PROBLEM DETAILS> Among the entries that follow, some lines contain the word "foldl". Show all of them.

== RECORDS SUPPLIED ==

(* ===== verification/PbxTiming.v ===== *)
(** * Time conditions of the dialplan ([main/pbx_timing.c])

    A time specification, such as [9:00-17:00,mon-fri,*,jan-jun], is turned into
    bit masks of minutes, days of the week, days and months, against which a
    point in time is checked.

    - [Model]: the functions of the source.  [None] is a loop that does not end.
      [ast_localtime] is a parameter.
    - [Masks]: what the loops that fill the masks set.
    - [Properties]: the theorems. *)

From stdpp Require Import base numbers list sets strings.
From Stdlib Require Import ZArith Lia.
From S2P Require Import Prelude Pattern CString.
Import Pattern.Model CString.Model.

Module Model.

(** [struct ast_timing] *)
Record ast_timing := Timing {
  monthmask : Z;
  daymask : Z;
  dowmask : Z;
  minmask : list Z;
  timezone : option cstring;
}.

(** The fields of [struct ast_tm] that are used. *)
Record ast_tm := Tm { tm_mon : Z; tm_mday : Z; tm_wday : Z; tm_hour : Z; tm_min : Z }.

(** *** [sscanf] with [%2d] and [%2d:%2d] *)

Definition isspace (c : Z) : bool := (c =? 32) || ((9 <=? c) && (c <=? 13)).
Definition isdigit (c : Z) : bool := (48 <=? c) && (c <=? 57).

Fixpoint skip_spaces (s : cstring) : cstring :=
  match s with
  | c :: s' => if isspace c then skip_spaces s' else s
  | [] => []
  end.

(** At most two characters, a sign among them. *)
Definition scan_2d (s : cstring) : option (Z * cstring) :=
  match skip_spaces s with
  | c :: s1 =>
      if (c =? 45) || (c =? 43) then
        match s1 with
        | d :: s2 => if isdigit d then Some (if c =? 45 then - (d - 48) else d - 48, s2) else None
        | [] => None
        end
      else if isdigit c then
        match s1 with
        | d :: s2 => if isdigit d then Some (10 * (c - 48) + (d - 48), s2) else Some (c - 48, s1)
        | [] => Some (c - 48, [])
        end
      else None
  | [] => None
  end.

Definition COLON : Z := 58.

Definition scan_2d_2d (s : cstring) : option (Z * Z) :=
  '(h, s) ← scan_2d s;
  match (s : cstring) with
  | c :: s => if c =? COLON then '(m, _) ← scan_2d s; Some (h, m) else None
  | [] => None
  end.

(** *** Ranges of names or numbers *)

Fixpoint index_of_name (s : cstring) (names : list cstring) (i : Z) : option Z :=
  match names with
  | [] => None
  | n :: names => if strcasecmp s n =? 0 then Some i else index_of_name s names (i + 1)
  end.

Definition lookup_number (s : cstring) (max : Z) : Z :=
  match scan_2d s with
  | Some (i, _) => if (1 <=? i) && (i <=? max) then i - 1 else -1
  | None => -1
  end.

Definition lookup_name (s : cstring) (names : option (list cstring)) (max : Z) : Z :=
  match names with
  | Some ns =>
      if deref s >? 57 then
        match index_of_name s ns 0 with Some i => i | None => lookup_number s max end
      else lookup_number s max
  | None => lookup_number s max
  end.

(** [while (start != end)] *)
Fixpoint fill_cycle (fuel : nat) (start last max mask : Z) : option Z :=
  if start =? last then Some mask else
  match fuel with
  | O => None
  | S fuel =>
      let mask := Z.lor mask (Z.shiftl 1 start) in
      let start := start + 1 in
      fill_cycle fuel (if start >=? max then 0 else start) last max mask
  end.

(** One element of the list: the mask with it. *)
Definition range_element (part : cstring) (max : Z) (names : option (list cstring)) (mask : Z) : option Z :=
  let '(first, endpart) := strsep [DASH] part in
  let start := lookup_name first names max in
  if start <? 0 then Some mask else
  match endpart with
  | Some e =>
      let last := lookup_name e names max in
      if last <? 0 then Some mask
      else fill_cycle (Z.to_nat max) start last max (Z.lor mask (Z.shiftl 1 last))
  | None => fill_cycle (Z.to_nat max) start start max (Z.lor mask (Z.shiftl 1 start))
  end.

Definition AMPERSAND : Z := 38.
Definition is_star (s : cstring) : bool := match s with [] => true | _ => strcmp s (cstr "*") =? 0 end.

(** The whole range is [(1 << max) - 1] in [int]s, stored in an [unsigned]. *)
Definition get_range (src : cstring) (max : Z) (names : option (list cstring)) : option Z :=
  if is_star src then Some (u32 (swrap 32 (Z.shiftl 1 max) - 1)) else
  foldl (λ m part, mask ← m; range_element part max names mask) (Some 0) (tokens [AMPERSAND] src).

(** *** Minutes *)

Definition MINUTES_OF_DAY : Z := 24 * 60.

Definition set_minute (x : Z) (mask : list Z) : list Z :=
  alter (λ w, Z.lor w (Z.shiftl 1 (x mod 30))) (Z.to_nat (x / 30)) mask.

(** [for (x = start; x != end; x = (x + 1) % (24 * 60))], and the last one. *)
Fixpoint fill_minutes (fuel : nat) (x last : Z) (mask : list Z) : option (list Z) :=
  if x =? last then Some (set_minute x mask) else
  match fuel with
  | O => None
  | S fuel => fill_minutes fuel ((x + 1) mod MINUTES_OF_DAY) last (set_minute x mask)
  end.

(** A time as a minute of the day. *)
Definition scan_time (s : cstring) : option Z :=
  '(h, m) ← scan_2d_2d s;
  if (h <? 0) || (h >? 23) || (m <? 0) || (m >? 59) then None else Some (h * 60 + m).

Fixpoint skip_to_digit (s : cstring) : cstring :=
  match s with
  | c :: s' => if isdigit c then s else skip_to_digit s'
  | [] => []
  end.

Definition time_element (part : cstring) (mask : list Z) : option (list Z) :=
  match strsep [DASH] part with
  | (part, None) =>
      match scan_2d_2d part with
      | Some (h, m) =>
          if (h <? 0) || (h >? 23) || (m <? 0) || (m >? 59) then Some mask
          else Some (alter (λ w, Z.lor w (Z.shiftl 1 (m mod 30))) (Z.to_nat (h * 2 + if m >=? 30 then 1 else 0)) mask)
      | None => Some mask
      end
  | (part, Some endpart) =>
      match skip_to_digit endpart with
      | [] => Some mask
      | endpart =>
          match scan_time part, scan_time endpart with
          | Some start, Some last => fill_minutes (Z.to_nat MINUTES_OF_DAY) start last mask
          | _, _ => Some mask
          end
      end
  end.

Definition get_timerange (times : cstring) : option (list Z) :=
  if is_star times then Some (replicate 48 0x3fffffff) else
  foldl (λ m part, mask ← m; time_element part mask) (Some (replicate 48 0)) (tokens [AMPERSAND] times).

(** *** The whole specification *)

Definition days : list cstring := cstr <$> ["sun"; "mon"; "tue"; "wed"; "thu"; "fri"; "sat"]%string.
Definition months : list cstring :=
  cstr <$> ["jan"; "feb"; "mar"; "apr"; "may"; "jun"; "jul"; "aug"; "sep"; "oct"; "nov"; "dec"]%string.

Definition SEPARATORS : list Z := [124; 44].

(** The number of fields and what follows the last separator. *)
Fixpoint count_fields (info : cstring) (num : Z) (last : option cstring) : Z * option cstring :=
  match info with
  | [] => (num, last)
  | c :: info => if bool_decide (c ∈ SEPARATORS) then count_fields info (num + 1) (Some info)
                 else count_fields info num last
  end.

(** The next field, when there is one: [if (info) mask = get_range(strsep(&info, "|,"), ...)]. *)
Definition field_range (info : option cstring) (max : Z) (names : option (list cstring)) (mask : Z)
    : option (Z * option cstring) :=
  match info with
  | Some s => let '(f, rest) := strsep SEPARATORS s in m ← get_range f max names; Some (m, rest)
  | None => Some (mask, None)
  end.

(** The result and the timing; copies of strings are made. *)
Definition ast_build_timing (i : ast_timing) (info_in : cstring) : option (Z * ast_timing) :=
  match info_in with
  | [] => Some (0, Timing (monthmask i) (daymask i) (dowmask i) (minmask i) None)
  | _ =>
      let '(num_fields, last) := count_fields info_in 1 None in
      let tz := if num_fields =? 5 then last else None in
      let '(times, info) := strsep SEPARATORS info_in in
      minutes ← get_timerange times;
      '(dow, info) ← field_range info 7 (Some days) 0x7f;
      '(day, info) ← field_range info 31 None 0x7fffffff;
      '(month, info) ← field_range info 12 (Some months) 0xfff;
      Some (1, Timing month day dow minutes tz)
  end.

(** [mask & (1 << k)] is not zero. *)
Definition bit_set (mask k : Z) : bool := negb (Z.land mask (Z.shiftl 1 k) =? 0).

Definition check_tm (i : ast_timing) (tm : ast_tm) : Z :=
  if negb (bit_set (monthmask i) (tm_mon tm)) then 0
  else if negb (bit_set (daymask i) (tm_mday tm - 1)) then 0
  else if negb (bit_set (dowmask i) (tm_wday tm)) then 0
  else if (tm_hour tm <? 0) || (tm_hour tm >? 23) then 0
  else if negb (bit_set (default 0 (minmask i !! Z.to_nat (tm_hour tm * 2 + if tm_min tm >=? 30 then 1 else 0)))
                        (if tm_min tm >=? 30 then tm_min tm - 30 else tm_min tm)) then 0
  else 1.

(** [ast_localtime tz tv] is the time [tv] in the time zone. *)
Definition ast_check_timing2 {timeval : Type} (ast_localtime : timeval → option cstring → ast_tm)
    (i : ast_timing) (tv : timeval) : Z :=
  check_tm i (ast_localtime tv (timezone i)).

Definition ast_check_timing {timeval : Type} (ast_localtime : timeval → option cstring → ast_tm)
    (ast_tvnow : timeval) (i : ast_timing) : Z :=
  ast_check_timing2 ast_localtime i ast_tvnow.

Definition ast_destroy_timing (i : ast_timing) : Z * ast_timing :=
  (0, Timing (monthmask i) (daymask i) (dowmask i) (minmask i) None).

End Model.

Import Model.

(** ** Worked inputs *)
Module Examples.

Definition no_timing : ast_timing := Timing 0 0 0 [] None.

(** Half past eight on a Wednesday in March, the 14th. *)
Definition when : ast_tm := Tm 2 14 3 8 30.

Definition check (spec : string) : option Z :=
  '(_, i) ← ast_build_timing no_timing (cstr spec); Some (check_tm i when).

Example office_hours : check "8:00-17:30,mon-fri,*,*" = Some 1.
Proof. reflexivity. Qed.
Example night : check "17:30-8:29,*,*,*" = Some 0.
Proof. reflexivity. Qed.
(** Ranges are cyclic. *)
Example over_midnight : check "22:00-9:00|fri-wed|10-5|oct-mar" = Some 1.
Proof. reflexivity. Qed.
Example list_of_days : check "*,tue&thu,*,*" = Some 0.
Proof. reflexivity. Qed.

End Examples.

(** ** What a specification means *)
Module Spec.

(** The places from [s] to [e], around the end of the cycle if need be. *)
Definition covers (s e k : Z) : Prop := if decide (s <= e) then s <= k <= e else s <= k ∨ k <= e.

(** The bounds an element of a list names. *)
Definition range_bounds (part : cstring) (max : Z) (names : option (list cstring)) : option (Z * Z) :=
  let '(first, endpart) := strsep [DASH] part in
  let s := lookup_name first names max in
  let e := match endpart with Some p => lookup_name p names max | None => s end in
  if decide (0 <= s ∧ 0 <= e) then Some (s, e) else None.

Definition time_bounds (part : cstring) : option (Z * Z) :=
  let '(first, endpart) := strsep [DASH] part in
  s ← scan_time first;
  e ← match endpart with Some p => scan_time (skip_to_digit p) | None => Some s end;
  Some (s, e).

(** The list has an element that covers the place; an empty list and a star
    cover everything. *)
Definition listed (bounds : cstring → option (Z * Z)) (src : cstring) (k : Z) : Prop :=
  is_star src = true ∨ ∃ part s e, part ∈ tokens [AMPERSAND] src ∧ bounds part = Some (s, e) ∧ covers s e k.

(** The [n]th field of a specification. *)
Definition field (info : cstring) (n : nat) : cstring := default [] (tokens SEPARATORS info !! n).

(** A calendar time. *)
Definition tm_ok (tm : ast_tm) : Prop :=
  0 <= tm_mon tm < 12 ∧ 1 <= tm_mday tm <= 31 ∧ 0 <= tm_wday tm < 7 ∧ 0 <= tm_hour tm < 24 ∧ 0 <= tm_min tm < 60.

Definition within (info : cstring) (tm : ast_tm) : Prop :=
  listed time_bounds (field info 0) (tm_hour tm * 60 + tm_min tm)
  ∧ listed (λ p, range_bounds p 7 (Some days)) (field info 1) (tm_wday tm)
  ∧ listed (λ p, range_bounds p 31 None) (field info 2) (tm_mday tm - 1)
  ∧ listed (λ p, range_bounds p 12 (Some months)) (field info 3) (tm_mon tm).

End Spec.

(** ** The masks *)
Module Masks.

Import Spec.

Lemma testbit_or_bit mask n k : 0 <= n →
  Z.testbit (Z.lor mask (Z.shiftl 1 n)) k = true ↔ k = n ∨ Z.testbit mask k = true.
Proof.
  intros Hn. rewrite Z.lor_spec, Z.shiftl_mul_pow2, Z.mul_1_l, Z.pow2_bits_eqb, orb_true_iff, Z.eqb_eq by done.
  intuition congruence.
Qed.

Lemma bit_set_spec mask k : 0 <= k → bit_set mask k = true ↔ Z.testbit mask k = true.
Proof.
  intros Hk. unfold bit_set. pose proof (Pattern.Bits.land_pow2_zero mask k Hk) as H.
  destruct (Z.eqb_spec (Z.land mask (Z.shiftl 1 k)) 0) as [E|E], (Z.testbit mask k); cbn [negb]; intuition congruence.
Qed.

(** The places the loop visits before it stops. *)
Definition visited (start last max k : Z) : Prop :=
  if decide (start <= last) then start <= k < last else start <= k < max ∨ 0 <= k < last.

===

RESULT FOR THIS EXERCISE>
  foldl (λ m part, mask ← m; range_element part max names mask) (Some 0) (tokens [AMPERSAND] src).
  foldl (λ m part, mask ← m; time_element part mask) (Some (replicate 48 0)) (tokens [AMPERSAND] times).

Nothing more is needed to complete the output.